Il ajoute que l’Afrique représente moins de 3% des émissions mondiales de gaz à effet de serre. En exploitant le gaz, les émissions resterait sous la barre des 3,5% alors que le continent regroupe 20% de la population humaine.Europe,
“Pour le gaz comme pour tout, nous ne pouvons mettre l’Afrique dans le même panier que les autres”, poursuit l’économiste. “Par exemple, l’urbanisation: 70 millions de bâtiments d’habitation doivent y être construits d’ici 2030. Cela veut dire ciment et acier, et vous ne pourrez le faire seulement avec le solaire” à son niveau actuel.
En revanche, la transition mondiale vers les énergies vertes est porteuse de promesses.
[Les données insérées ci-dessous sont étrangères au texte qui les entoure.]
Lemma revalidation_step_inv x i cn stage ticking w :
  Inv w → rt_connections w !! i = Some cn → cn_phase cn = Revalidating stage ticking →
  Inv (revalidation_step env x i cn stage ticking w).
Proof.
  intros HI Hi Hp. unfold revalidation_step. cbv zeta. destruct stage.
  - destruct (authorize_on _ _ _ _ _ _) as [r w1] eqn:Ha. destruct (authorize_inv _ _ _ _ _ _ _ HI Ha) as (HI1 & Hcs & _).
    rewrite <-Hcs in Hi. destruct (revalidate_principal (cn_auth cn) r) as [outcome|] eqn:Ho.
    + eapply revalidated_inv; [done|done|exact Hp|]. intros ->. unfold revalidate_principal in Ho.
      repeat case_match; simplify_eq.
    + eapply inv_goto; [done|done|exact Hp|by destruct ticking|by left|done|done].
  - destruct (revalidate_content_epoch _ _) as [outcome|] eqn:Ho.
    + eapply revalidated_inv; [done|done|exact Hp|]. intros ->. unfold revalidate_content_epoch in Ho.
      repeat case_match; simplify_eq.
    + destruct ticking; [eapply inv_goto; [done|done|exact Hp|done|by left|done|done]|].
      eapply (inv_opened i cn _ _ w HI Hi Hp); try done; try by left.
      intros kind [->| ->] Hc; [done|right]. unfold revalidate_content_epoch in Ho.
      destruct (read_db _ _ _) as [[epoch|]|] eqn:Hr; try done. apply read_db_Ok in Hr.
      destruct (Z.eqb_spec epoch (wa_content_epoch (cn_auth cn))); [|done]. subst. by simpl; rewrite <-Hr.
  - eapply revalidated_inv; [done|done|exact Hp|]. intros Ho _. split; [done|].
    unfold revalidate_access_epoch in Ho. destruct (read_db _ _ _) as [[epoch|]|] eqn:Hr; try done.
    apply read_db_Ok in Hr. destruct (Z.eqb_spec epoch (wa_access_epoch (cn_auth cn))); [|done]. subst. by simpl; rewrite <-Hr.
Qed.

(** ** Bootstrap *)

Lemma published_held w cn k : phase_ok w cn → published (cn_phase cn) = Some k → ∃ event, published_ok w cn event k.
Proof.
  intros Hph Hp. pose proof (po_holds _ _ Hph) as Hh. unfold holds in Hh.
  destruct (cn_phase cn); try done; simpl in Hp; [|destruct update; [|done]]; simplify_eq; eauto.
Qed.

Lemma bootstrap_events_payload now doc_id state m :
  bs_updates state = [] → bs_snapshot_payload state = Some (y_encode m) →
  omap event_payload (bootstrap_events now doc_id state) = [y_encode m]
  ∧ ∀ e, e ∈ bootstrap_events now doc_id state → closes_stream e = false.
Proof.
  intros Hu Hs. unfold bootstrap_events. rewrite Hu, Hs. simpl. split.
  - unfold event_payload, carried, is_yjs. cbn. by rewrite base64_round_trip.
  - intros e [->|[->|[]%elem_of_nil]%elem_of_cons]%elem_of_cons; done.
Qed.

(** The connection has read the state of its stream. *)
Lemma inv_booted i cn c m p' w :
  Inv w → rt_connections w !! i = Some cn → cn_phase cn = Bootstrapping → document_of (cn_auth cn) = Some c →
  sending p' = true → omap event_payload (pending p') = [y_encode m] →
  (∀ e, e ∈ pending p' → closes_stream e = false) → stream_ready w c → stream_doc c (rt_db w) ≡ Some m →
  Inv (set_connection i (goto p' (cn <| cn_bootstrapped := Some (length (rt_accepted w)) |>)) w).
Proof.
  intros HI Hi Hp Hc Hse Hpe Hcl Hready Hm.
  pose proof (iv_conns _ _ HI i cn Hi) as [Hroom Hph Htold Hboot Hwin Hsync].
  destruct (po_opening _ _ Hph) as [Hf Hat]; [by rewrite Hp|].
  pose proof (po_silent _ _ Hph) as Hfr. rewrite Hp in Hfr. specialize (Hfr eq_refl).
  set (cn' := goto _ _).
  assert (subscribed p' = true ∧ opening p' = true ∧ looping p' = false ∧ ending p' = false ∧ silent p' = false
    ∧ published p' = None ∧ keyed p' = true) as (P1 & P2 & P3 & P4 & P5 & P6 & P7) by by destruct p'.
  apply (inv_put update_retention i cn' w w); [done|by split|done|done|by intros; apply same_view_refl|..].
  - split.
    + destruct Hroom as [Hr Hk]. split; [done|]. intros _. apply Hk. by rewrite Hp.
    + split; cbn; rewrite ?P1, ?P2, ?P3, ?P4, ?P5; try done; try apply Hph.
      * unfold holds. cbn. by destruct p'.
      * split; [apply Hph|]. intros _. rewrite Hfr. constructor.
    + eapply told_phase; [exact Htold|done..|]. intros kind [->| ->]; by rewrite Hp.
    + intros c0 b Hc0 [= <-]. split; [done|]. intros _. cbn in Hc0. by simplify_eq.
    + intros q Hq. by apply Hwin.
    + intros c0 b Hc0 [= <-] Hret _. cbn in Hc0. simplify_eq. exists m, []. split; cbn.
      * by rewrite Hfr, Hpe.
      * unfold since. by rewrite drop_all.
      * intros k a Hk Ha. apply lookup_lt_Some in Ha. lia.
      * intros k a _ Ha <-. by apply (iv_accepted _ _ HI k a Ha).
      * intros q Hq. by apply elem_of_nil in Hq.
  - intros j cnj r Hne Hj Hs Hr Hr'. by apply (iv_receivers _ _ HI j i cnj cn r).
  - intros j cnj k b _ Hpub. cbn in Hpub. congruence.
  - intros j cnj k b _ Hj Hpub _ _ [= <-] Hle.
    destruct (published_held _ _ _ (co_phase _ _ (iv_conns _ _ HI j cnj Hj)) Hpub) as (ev & a & Ha & _).
    apply lookup_lt_Some in Ha. lia.
Qed.

Lemma bootstrap_step_inv x i cn w :
  Inv w → rt_connections w !! i = Some cn → cn_phase cn = Bootstrapping →
  Inv (bootstrap_step update_retention x i cn w).
Proof.
  intros HI Hi Hp. unfold bootstrap_step. cbv zeta. destruct (document_of (cn_auth cn)) as [c|] eqn:Hc.
  2:{ eapply inv_goto; [done|done|exact Hp|done|by left|done|done]. }
  destruct (bootstrap_transaction _ _ _ _ _) as [r db] eqn:Hb.
  assert (Inv (set_db db w)) as HI1 by (apply inv_set_db; [done|]; eapply bootstrap_evolves; [apply HI|exact Hb]).
  destruct r as [[state change]|e].
  - destruct (reachable_inv update_retention _ (iv_db _ _ HI)) as (HS & _).
    destruct (bootstrap_transaction_spec _ _ _ _ _ _ _ HS Hb) as (_ & _ & _ & Hok).
    destruct (Hok state change eq_refl) as (_ & Hl & Ho & Hu & m & Hs & Hm).
    destruct (bootstrap_events_payload (in_now x) (stream_id (cn_auth cn)) state m Hu Hs) as [Hpay Hcl].
    apply (inv_booted i cn c m _ (set_db db w)); try done; [by destruct change..|]. split_and!; [done|done|by exists m].
  - eapply inv_goto; [done|exact Hi|exact Hp|done|by left|done|done].
Qed.
End phases.
Lemma queueing_inv i cn command next cn' w :
  Inv w → rt_connections w !! i = Some cn → cn_phase cn = Queueing command next →
  queueing_step cn command next = Some cn' → Inv (set_connection i cn' w).
Proof.
  intros HI Hi Hp Hs. pose proof (iv_conns _ _ HI i cn Hi) as [Hroom Hph Htold Hboot Hwin Hsync].
  pose proof (po_holds _ _ Hph) as Hh. unfold holds in Hh. rewrite Hp in Hh. destruct Hh as [Hcmd Hnext].
  unfold queueing_step in Hs. case_bool_decide as Hf.
  { injection Hs as <-. eapply inv_goto; [done|done|exact Hp|done|by left|done|done]. }
  destruct (_ <? _)%nat; [|done]. injection Hs as <-. set (p' := match next with ThenPublish _ _ _ => _ | _ => _ end).
  assert (compatible (Queueing command next) p' = true ∧ pending p' = [] ∧ sending p' = false) as (Hcomp & Hpe & Hse).
  { unfold p'. by destruct next as [[?|] ? ?|]. }
  apply (inv_local update_retention i cn); try done; cbn.
  - by rewrite Hp.
  - pose proof (phase_ok_goto w cn _ p' Hph Hp Hcomp ltac:(by right)) as Hgo.
    assert (holds w (goto p' cn)) as Hh by (unfold holds; cbn; by destruct next as [[?|] ? ?|]).
    destruct (Hgo Hh) as [? ? ? ? ? ? ? Hout ? ? ? ?]. split; try done.
    cbn. intros e [He|He%list_elem_of_singleton]%elem_of_app; [by apply (po_outbox _ _ Hph)|by apply Hcmd].
  - eapply told_phase; [exact Htold|done..|]. rewrite Hp. by apply compatible_checked.
  - eapply synced_phase; [exact Hsync|done..| |].
    + unfold following. cbn. rewrite Hse. intros [?|?]; [by left|done].
    + cbn. by rewrite Hp, Hpe.
  - intros k _. right. pose proof (po_looping _ _ Hph) as Hl. rewrite Hp in Hl. specialize (Hl eq_refl).
    apply (po_forwarding _ _ Hph). by destruct (cn_forwarder cn).
Qed.

Lemma publishing_inv i cn event update w :
  Inv w → rt_connections w !! i = Some cn → cn_phase cn = Publishing event update →
  Inv (send_to (cn_sender cn) event (set_connection i (goto Selecting cn) (paid update w))).
Proof.
  intros HI Hi Hp. change (set_connection i (goto Selecting cn) (paid update w))
    with (paid update (set_connection i (goto Selecting cn) w)).
  pose proof (iv_conns _ _ HI i cn Hi) as [Hroom Hph Htold Hboot Hwin Hsync].
  pose proof (po_holds _ _ Hph) as Hh. unfold holds in Hh. rewrite Hp in Hh.
  apply inv_send; [eapply inv_goto; [done|done|exact Hp|done|by left|done|done]|].
  destruct update as [k|]; [|done]. destruct Hh as (a & Ha & He & Hk). exists a. split_and!; [done|done|..].
  - intros j cnj Hj0 [r Hr] Hs. cbn in Hj0. apply lookup_insert_Some in Hj0 as [[<- <-]|[Hne Hj]]; [done|].
    destruct (cr_mapped _ _ (co_room _ _ (iv_conns _ _ HI j cnj Hj)) r Hr) as [Hmap _].
    rewrite Hk. symmetry. destruct (cr_key _ _ Hroom) as [_ Hkey]; [by rewrite Hp|]. apply Hkey. by rewrite <-Hs.
  - intros j cnj b Hj0 Hat Hdoc Hb Hle. cbn in Hj0. apply lookup_insert_Some in Hj0 as [[<- <-]|[Hne Hj]]; [done|].
    apply (iv_publishers _ _ HI i j cn cnj k b); try done; [by rewrite Hp|].
    rewrite (document_room _ _ Hdoc), <-(iv_accepted_room _ _ HI k a Ha). done.
Qed.

(** ** Leaving *)

Lemma stop_inv i cn w :
  Inv w → rt_connections w !! i = Some cn → keyed (cn_phase cn) = true → published (cn_phase cn) = None →
  Inv (stop_forwarder i (goto (Removing false) cn) w).
Proof.
  intros HI Hi Hk Hpub. pose proof (co_phase _ _ (iv_conns _ _ HI i cn Hi)) as Hph. unfold stop_forwarder.
  apply (inv_stop update_retention i cn (goto (Removing false) cn) w); try done.
  - exact (drop_receiver_quiet update_retention i cn w HI Hi).
  - apply (stopped_ok w cn); try done. apply Hph.
Qed.

Lemma rejecting_inv x i cn event w :
  Inv w → rt_connections w !! i = Some cn → cn_phase cn = Rejecting event →
  Inv (set_connection i (goto Dropping (push_closing x event None cn)) w).
Proof.
  intros HI Hi Hp. pose proof (iv_conns _ _ HI i cn Hi) as [Hroom Hph Htold Hboot Hwin Hsync].
  set (cn' := goto Dropping _).
  assert (∃ frames, cn' = goto Dropping (cn <| cn_frames := frames |>) ∧ well_ended frames) as (frames & Hcn & Hwe).
  { exists (cn_frames (push_closing x event None cn)). split.
    - unfold cn', push_closing. destruct (in_sent x), (in_closed x); cbn; try done; by destruct cn.
    - apply well_ended_closing, (po_frames _ _ Hph). eapply opening_active; [exact Hph|..]; by rewrite Hp. }
  rewrite Hcn. pose proof (po_opening _ _ Hph) as Ho. rewrite Hp in Ho. destruct (Ho eq_refl) as [Hf Hat].
  apply (inv_local update_retention i cn); try done; cbn.
  - by rewrite Hp.
  - split; cbn; try done; try apply Hph.
    + intros e He. by apply elem_of_nil in He.
    + split; [done|]. unfold active. cbn. by rewrite andb_false_r.
  - intros c b _ _ _ [Hfo|Hse]; cbn in *; congruence.
Qed.

Lemma main_step_inv x i cn w w' :
  Inv w → rt_connections w !! i = Some cn → main_step env update_retention x i cn w = Some w' → Inv w'.
Proof.
  intros HI Hi Hs. unfold main_step in Hs. pose proof (co_phase _ _ (iv_conns _ _ HI i cn Hi)) as Hph.
  destruct (cn_phase cn) as [|[]|stage ticking| |change events|events| |incoming kind request_id payload
    |incoming kind request_id payload|command next|change event k|event update|drain|drain|event| |[]|] eqn:Hp; cbv zeta in Hs.
  - destruct (po_unsubscribed _ _ Hph) as (Hf & Hr & _); [by rewrite Hp|].
    pose proof (po_silent _ _ Hph) as Hfr. rewrite Hp in Hfr. specialize (Hfr eq_refl).
    destruct (rt_draining w); injection Hs as <-.
    + apply (end_connection_inv update_retention i cn); try done; try congruence; destruct (in_sent x); cbn; try done;
        rewrite Hfr; [by apply well_ended_snoc; constructor|by apply well_ended_plain; constructor].
    + eapply inv_goto; [done|done|exact Hp|done|by left|done|done].
  - destruct (subscribe_creating _ _) as [[w1 ch] r] eqn:Hsub. injection Hs as <-.
    eapply inv_attach; [done|done|by rewrite Hp|]. by apply subscribe_creating_inv.
  - destruct (subscribe_existing _ _) as [[[w1 ch] r]|] eqn:Hsub; injection Hs as <-.
    + eapply inv_attach; [done|done|by rewrite Hp|]. by apply subscribe_existing_inv.
    + eapply inv_goto; [done|done|exact Hp|done|by left|done|done].
  - injection Hs as <-. by apply revalidation_step_inv.
  - injection Hs as <-. by apply bootstrap_step_inv.
  - injection Hs as <-. apply workspace_changed_inv. eapply inv_goto; [done|done|exact Hp|done|by left|done|done].
  - injection Hs as <-. by apply bootstrap_send_step_inv.
  - injection Hs as <-. by apply selecting_inv.
  - destruct (authorize_on _ _ _ _ _ _) as [r w1] eqn:Ha. injection Hs as <-. by eapply authorizing_inv.
  - injection Hs as <-. by apply persist_step_inv.
  - apply fmap_Some in Hs as (cn' & Hq & ->). by eapply queueing_inv.
  - injection Hs as <-. apply workspace_changed_inv. pose proof (po_holds _ _ Hph) as Hh. unfold holds in Hh.
    rewrite Hp in Hh. eapply inv_goto; [done|done|exact Hp|done|by left|done|]. intros k0 [= <-]. by left.
  - injection Hs as <-. by apply publishing_inv.
  - injection Hs as <-. assert (Inv (set_connection i (goto (Finishing drain) cn) w)) as HI1.
    { eapply inv_goto; [done|done|exact Hp|done|by left|done|done]. }
    destruct (is_document cn); [|done]. by apply quiet_send_inv.
  - unfold finishing_step in Hs. case_bool_decide as Hf.
    + injection Hs as <-. pose proof (po_stopped _ _ Hph Hf). apply (inv_over update_retention i cn); try done; [congruence|by rewrite Hp|apply Hph].
    + destruct drain; [done|]. injection Hs as <-. apply stop_inv; try done; by rewrite Hp.
  - injection Hs as <-. by apply rejecting_inv.
  - injection Hs as <-. apply stop_inv; try done; by rewrite Hp.
  - injection Hs as <-. destruct (po_ending _ _ Hph) as [Hf Hr]; [by rewrite Hp|].
    apply (end_connection_inv update_retention i cn); try done; [by apply remove_idle_room_inv| |apply Hph].
    unfold remove_idle_room. by case_match.
  - destruct (po_ending _ _ Hph) as [Hf Hr]; [by rewrite Hp|]. destruct (has_no_receiver _ _); injection Hs as <-.
    + eapply inv_goto; [done|done|exact Hp|done|by left|done|done].
    + apply (end_connection_inv update_retention i cn); try done. apply Hph.
  - done.
Qed.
Après avoir largement subi l’ère des énergies fossiles – qu’il s’agisse de leur coût comme de leur rôle dans le réchauffement mondial – le continent pourrait être parmi “les premiers bénéficiaires” de ce nouveau chapitre, avec son potentiel solaire et les opportunités industrielles liées aux besoins de métaux et en hydrogène vert, souligne l’IEA.
La transition énergétique, une aubaine pour le continent?
40% des réserves mondiales en métaux stratégiques s’y trouvent, qui seront indispensables pour équiper voitures électriques ou rotors d’éoliennes.
“Et il reste d’énormes stocks encore non découverts”, ajoute le directeur de l’IEA. “Mais pour tout cela, il faudra de nouvelles études géologiques, des gouvernements solides, et tout faire pour minimiser les impacts sociaux et environnementaux” des activités minières.
De plus, il faut souligner l’importance de l’hydrogène renouvelable. Il permet de décarboner l’industrie et les transports lourds. L’Afrique à une carte à jouer. D’ici 2030, l’hydrogène renouvelable produit en Afrique sera très compétitif. Son prix pourrait être inférieur à celui de l’hydrogène produit en Europe.
Fatih Birol espère que “la COP27 en Egypte (en novembre, ndlr) placera le progrès énergétique de l’Afrique au cœur des débats”.